But for all my rancor, and all of my wholehearted belief that the team needed a change at the helm, when Bowden finally announced his retirement yesterday I was overcome by sadness and appreciation. I was sad because I knew Bobby's heart was breaking over leaving, and how it had all come to pass. I was sad because the man who has been the coach of my team for as long as I have been alive was being shuffled off to retirement, where he had once famously said there was only one big event left, and he wasn't ready for that yet. I was sad because just like Bobby wanted to be the coach for one more great season, I wanted that for him too. But unlike Bobby, I had recognized that he could keep hanging on and hoping for that, but it just wasn't going to happen while he was there.

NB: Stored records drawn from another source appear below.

(** X18.  The filters compose: [dnsWss] is [wss] after [dnsWsOrWss] and
    [dnsWsOrWss] after [wss]; [all] changes nothing that [wss] or
    [dnsWsOrWss] select, and is idempotent (filters.ts, lines 4-26). *)
Theorem filters_compose (multiaddrs : list Multiaddr) :
  Filters.dnsWss multiaddrs = Filters.wss (Filters.dnsWsOrWss multiaddrs) /\
  Filters.dnsWss multiaddrs = Filters.dnsWsOrWss (Filters.wss multiaddrs) /\
  Filters.wss (Filters.all multiaddrs) = Filters.wss multiaddrs /\
  Filters.dnsWsOrWss (Filters.all multiaddrs) = Filters.dnsWsOrWss multiaddrs /\
  Filters.all (Filters.all multiaddrs) = Filters.all multiaddrs.
Proof.
  unfold Filters.all, Filters.wss, Filters.dnsWsOrWss, Filters.dnsWss.
  rewrite !filter_filter.
  repeat split; apply filter_ext; intros ma;
    destruct (DNS_matches ma), (WebSocketsSecure_exactMatch ma),
             (WebSockets_exactMatch ma); reflexivity.
Qed.

End FilterProperties.

Section ObjectProperties.

Lemma obj_get_set (o : JsObject) (k k' : string) (v : JsValue) :
  obj_get (obj_set o k v) k' = if String.eqb k' k then Some v else obj_get o k'.
Proof.
  induction o as [|[k0 v0] o IH]; simpl.
  - reflexivity.
  - destruct (String.eqb k k0) eqn:E0; simpl.
    + apply String.eqb_eq in E0. subst k0. destruct (String.eqb k' k); reflexivity.
    + rewrite IH. destruct (String.eqb k' k0) eqn:E1; [|reflexivity].
      apply String.eqb_eq in E1. subst k0.
      now rewrite String.eqb_sym, E0.
Qed.

Lemma obj_get_none (o : JsObject) (k : string) :
  ~ In k (map fst o) -> obj_get o k = None.
Proof.
  induction o as [|[k0 v0] o IH]; simpl; [reflexivity|]. intros H.
  destruct (String.eqb k k0) eqn:E.
  - apply String.eqb_eq in E. subst. tauto.
  - apply IH. tauto.
Qed.

Lemma obj_get_spread (a b : JsObject) (k : string) :
  NoDup (map fst b) ->
  obj_get (obj_spread a b) k =
  match obj_get b k with Some v => Some v | None => obj_get a k end.
Proof.
  unfold obj_spread. revert a.
  induction b as [|[k0 v0] b IH]; intros a Hnd; simpl; [reflexivity|].
  inversion Hnd as [|? ? Hnotin Hnd']; subst.
  rewrite (IH _ Hnd'), obj_get_set.
  destruct (String.eqb k k0) eqn:E.
  - apply String.eqb_eq in E. subst k0. now rewrite (obj_get_none b k Hnotin).
  - reflexivity.
Qed.

End ObjectProperties.

Section TcpUtilsProperties.
Import TcpUtils.
Context {MA : MultiaddrOps} {NO : NetOps}.

Lemma inner_loop family (l : list NetworkInterfaceInfo) (acc : list string) :
  fold_left (fun addresses netAddr =>
               if String.eqb (ni_family netAddr) family
               then addresses ++ [ni_address netAddr] else addresses) l acc =
  acc ++ map ni_address (filter (fun n => String.eqb (ni_family n) family) l).
Proof.
  revert acc. induction l as [|n l IH]; intros acc; simpl.
  - now rewrite app_nil_r.
  - rewrite IH. destruct (String.eqb (ni_family n) family); simpl;
      [now rewrite <- app_assoc | reflexivity].
Qed.

Lemma outer_loop family (networks : Networks) (acc : list string) :
  fold_left
    (fun addresses entry =>
       match snd entry with
       | Some netAddrs =>
           fold_left
             (fun addresses netAddr =>
                if String.eqb (ni_family netAddr) family
                then addresses ++ [ni_address netAddr]
                else addresses)
             netAddrs addresses
       | None => addresses
       end) networks acc =
  acc ++ flat_map (fun entry => family_addresses family (snd entry)) networks.
Proof.
  revert acc. induction networks as [|[name l] networks IH]; intros acc; simpl.
  - now rewrite app_nil_r.
  - rewrite IH. destruct l as [l|]; simpl.
    + now rewrite inner_loop, <- app_assoc.
    + reflexivity.
Qed.

Lemma getNetworkAddrs_flat (networks : Networks) (family : string) :
  getNetworkAddrs networks family =
  flat_map (fun entry => family_addresses family (snd entry)) networks.
Proof. unfold getNetworkAddrs. now rewrite outer_loop. Qed.

(** X19.  The two loops of [getNetworkAddrs] collect, interface by interface and
    in order, the addresses whose family is the one asked for; an interface
    without an address list contributes nothing; and the result over more
    interfaces extends the result over fewer (utils.ts, lines 38-52). *)
Theorem getNetworkAddrs_collects (networks : Networks) (family : string) :
  getNetworkAddrs networks family =
    flat_map (fun entry => family_addresses family (snd entry)) networks /\
  (forall address, In address (getNetworkAddrs networks family) <->
     exists name netAddrs netAddr,
       In (name, Some netAddrs) networks /\ In netAddr netAddrs /\
       ni_family netAddr = family /\ ni_address netAddr = address) /\
  (forall more, getNetworkAddrs (networks ++ more) family =
     getNetworkAddrs networks family ++ getNetworkAddrs more family).
Proof.
  assert (Heq : forall nets, getNetworkAddrs nets family =
            flat_map (fun entry => family_addresses family (snd entry)) nets)
    by (intros nets; apply getNetworkAddrs_flat).
  split; [apply Heq|]. split.
  - intros address. rewrite Heq, in_flat_map. split.
    + intros [[name [l|]] [Hin Haddr]]; simpl in Haddr; [|contradiction].
      apply in_map_iff in Haddr. destruct Haddr as (n & Hn & Hf).
      apply filter_In in Hf. destruct Hf as [Hl Hf]. apply String.eqb_eq in Hf.
      now exists name, l, n.
    + intros (name & l & n & Hin & Hl & Hf & Hn).
      exists (name, Some l). split; [assumption|]. simpl.
      apply in_map_iff. exists n. split; [assumption|].
      apply filter_In. split; [assumption|]. now apply String.eqb_eq.
  - intros more. now rewrite !Heq, flat_map_app.
Qed.

Lemma map_throwing_ok {A B} (f : A -> Error + B) (l : list A) (bs : list B) :
  map_throwing f l = inr bs <-> Forall2 (fun a b => f a = inr b) l bs.
Proof.
  revert bs. induction l as [|a l IH]; intros bs; simpl.
  - split.
    + intros H. injection H as <-. constructor.
    + intros H. inversion H. reflexivity.
  - split.
    + intros H. destruct (f a) as [e|b] eqn:Ha; [discriminate|].
      destruct (map_throwing f l) as [e|bs'] eqn:Hl; [discriminate|].
      injection H as <-. constructor; [assumption|]. now apply IH.
    + intros H. inversion H as [|? b ? bs' Ha Hl]; subst. rewrite Ha.
      apply IH in Hl. now rewrite Hl.
Qed.

Lemma map_throwing_fails {A B} (f : A -> Error + B) (l : list A) (e : Error) :
  map_throwing f l = inl e <->
  exists pre a post, l = pre ++ a :: post /\ f a = inl e /\
                     forall x, In x pre -> exists b, f x = inr b.
Proof.
  induction l as [|a l IH]; simpl.
  - split; [discriminate|]. intros (pre & a & post & H & _). now destruct pre.
  - split.
    + intros H. destruct (f a) as [e'|b] eqn:Ha.
      * injection H as ->. exists [], a, l. repeat split; [assumption|].
        intros x [].
      * destruct (map_throwing f l) as [e'|bs'] eqn:Hl; [|discriminate].
        injection H as ->. destruct (proj1 IH eq_refl) as (pre & x & post & -> & Hx & Hpre).
        exists (a :: pre), x, post. repeat split; [assumption|].
        intros y [<-|Hy]; [now exists b | now apply Hpre].
    + intros (pre & x & post & Hl & Hx & Hpre). destruct pre as [|p pre]; simpl in Hl.
      * injection Hl as -> ->. now rewrite Hx.
      * injection Hl as -> ->. destruct (Hpre p (or_introl eq_refl)) as [b ->].
        assert (Hrec : map_throwing f (pre ++ x :: post) = inl e).
        { apply IH. exists pre, x, post. repeat split; [assumption|].
          intros y Hy. apply Hpre. now right. }
        now rewrite Hrec.
Qed.

(** X20.  [getMultiaddrs] returns one multiaddr per host, in order, exactly
    when [multiaddr] parses each host's string, and throws the error of the
    first host that does not parse.  The hosts are the given address, or for
    either wildcard ([0.0.0.0] or [::], whatever the protocol) the interface
    addresses of the protocol's family (utils.ts, lines 27-34). *)
Theorem getMultiaddrs_one_per_host (networks : Networks) (proto : Proto)
  (ip : string) (port : N) :
  let hosts :=
    if (String.eqb ip "0.0.0.0" || String.eqb ip "::")%bool
    then flat_map (fun entry => family_addresses (ProtoFamily proto) (snd entry))
           networks
    else [ip] in
  (forall mas, getMultiaddrs networks proto ip port = inr mas <->
     Forall2 (fun host ma => multiaddr (listen_string proto port host) = inr ma)
       hosts mas) /\
  (forall e, getMultiaddrs networks proto ip port = inl e <->
     exists pre host post, hosts = pre ++ host :: post /\
       multiaddr (listen_string proto port host) = inl e /\
       forall h, In h pre ->
         exists ma, multiaddr (listen_string proto port h) = inr ma).
Proof.
  intros hosts.
  assert (Hhosts : (if isAnyAddr ip
                    then getNetworkAddrs networks (ProtoFamily proto)
                    else [ip]) = hosts).
  { unfold hosts, isAnyAddr. simpl. rewrite orb_false_r.
    destruct (String.eqb ip "0.0.0.0" || String.eqb ip "::")%bool;
      [apply getNetworkAddrs_flat | reflexivity]. }
  unfold getMultiaddrs. rewrite Hhosts. split.
  - intros mas. apply map_throwing_ok.
  - intros e.
    apply (map_throwing_fails (fun ip => multiaddr (listen_string proto port ip))).
Qed.

(** X21.  [multiaddrToNetConfig]: an address with a path gives an object with
    the one key [path] whatever the configuration (the path itself, or the
    named pipe on win32); otherwise every key reads as the multiaddr's
    option when it has one and as the configuration's when not; and an
    error of [toOptions] is thrown on (utils.ts, lines 11-25). *)
Theorem multiaddrToNetConfig_cases (addr : Multiaddr) (config : JsObject) :
  (forall listenPath, ma_getPath addr = Some listenPath ->
     exists p, multiaddrToNetConfig addr config = inr [("path", JsString p)] /\
               (os_platform <> "win32" -> p = listenPath) /\
               (os_platform = "win32" -> p = path_join "\\.\pipe\" listenPath)) /\
  (forall options, ma_getPath addr = None -> ma_toOptions addr = inr options ->
     NoDup (map fst options) ->
     exists o, multiaddrToNetConfig addr config = inr o /\
       forall k, obj_get o k =
         match obj_get options k with
         | Some v => Some v
         | None => obj_get config k
         end) /\
  (forall e, ma_getPath addr = None -> ma_toOptions addr = inl e ->
     multiaddrToNetConfig addr config = inl e).
Proof.
  unfold multiaddrToNetConfig. repeat split.
  - intros listenPath ->. destruct (String.eqb os_platform "win32") eqn:E.
    + apply String.eqb_eq in E. eexists. split; [reflexivity|]. split; [congruence|reflexivity].
    + apply String.eqb_neq in E. eexists. split; [reflexivity|]. split; [reflexivity|congruence].
  - intros options -> -> Hnd. eexists. split; [reflexivity|].
    intros k. now apply obj_get_spread.
  - intros e -> ->. reflexivity.
Qed.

And so I was sad that the football gods had denied him the sendoff season with a great team that he richly deserved. It simply was not meant to be.

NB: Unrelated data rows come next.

(** X5. The flag calls that have nothing to do leave the board as it is:
    [put_flag] on a clicked cell or on a flagged cell, [remove_flag] on an
    unflagged cell.  Hence a second [put_flag], or a second [remove_flag],
    on the same coordinate returns the board the first one returned. *)
Theorem X5_flag_calls_without_effect self row column :
  board_ok self → in_bounds self (row, column) →
  (revealed self (row, column) → Board_put_flag self row column = Ok self) ∧
  (flagged self (row, column) → Board_put_flag self row column = Ok self) ∧
  (unflagged self (row, column) → Board_remove_flag self row column = Ok self) ∧
  (∃ b1, Board_put_flag self row column = Ok b1 ∧
         Board_put_flag b1 row column = Ok b1) ∧
  (∃ b1, Board_remove_flag self row column = Ok b1 ∧
         Board_remove_flag b1 row column = Ok b1).
Proof.
  intros Hok Hin.
  destruct (Board_put_flag_ok self row column Hok Hin) as (c & Hc & Eput).
  destruct (Board_remove_flag_ok self row column Hok Hin) as (c' & Hc' & Erem).
  rewrite Hc in Hc'. injection Hc' as <-.
  split; [|split; [|split; [|split]]].
  - unfold revealed. rewrite Hc. simpl. intros [= Hr]. rewrite Eput.
    f_equal. apply store_cell_id. unfold Cell_put_flag. by rewrite Hr.
  - unfold flagged. rewrite Hc. simpl. intros [= Hf]. rewrite Eput.
    f_equal. apply store_cell_id. unfold Cell_put_flag.
    destruct (_clicked c); simpl; [done|]. by rewrite set_flag_same.
  - unfold unflagged. rewrite Hc. simpl. intros [= Hf]. rewrite Erem.
    f_equal. apply store_cell_id. unfold Cell_remove_flag.
    by rewrite set_flag_same.
  - eexists. split; [exact Eput|].
    unfold Board_put_flag. rewrite validate_in_bounds by done. simpl.
    unfold dict_get. simpl. rewrite lookup_insert_eq. simpl.
    rewrite store_cell_twice. do 2 f_equal.
    unfold Cell_put_flag. by destruct (_clicked c) eqn:E; simpl; rewrite E.
  - eexists. split; [exact Erem|].
    unfold Board_remove_flag. rewrite validate_in_bounds by done. simpl.
    unfold dict_get. simpl. rewrite lookup_insert_eq. simpl.
    by rewrite store_cell_twice.
Qed.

I also wanted to make sure that the greatness that Bowden brought to my alma mater is not forgotten in how it all went down at the end. He has become an old man, lost a step as some said, but that is exactly why we should not remember him as he is now, but at his best. William O. Douglas was a lion of the Supreme Court who wrote some of the most important landmark decisions of an era, but at the end he refused to retire even after he suffered a stroke and could barely speak or read. He waited too long to go, but we do not remember him for how he fell at the end, but for how he rose before it. And we should do the same for Bobby Bowden. The man lived the life of a legend, built a program from nothing into a powerhouse that broke records and left everyone in the dust for an entire decade. That is the Bobby I will choose to remember fondly going forward. That is the Bobby who I will see in the statue outside Doak Campbell Stadium when I go to a game next year, when I watch my team run onto Bobby Bowden Field.

There is another statue outside Doak that features a Seminole warrior on horseback, holding a spear above his head. It says on the base "Unconquered." The Seminole tribe of Florida is known for having never been conquered by the U.S. government or any other tribe, despite many attempts that included driving them deep into the swamps of Florida. They may have been diminished, may have lost control of the lands they once held, but they were never conquered. Bobby Bowden may give up control of the Florida State football team, but the heights he brought our team to will never be matched again. And all of us who live this team must honor that tradition, and honor the man who gave his life to Florida State.

Goodbye, and thank you, Saint Bobby. We will never see your kind again.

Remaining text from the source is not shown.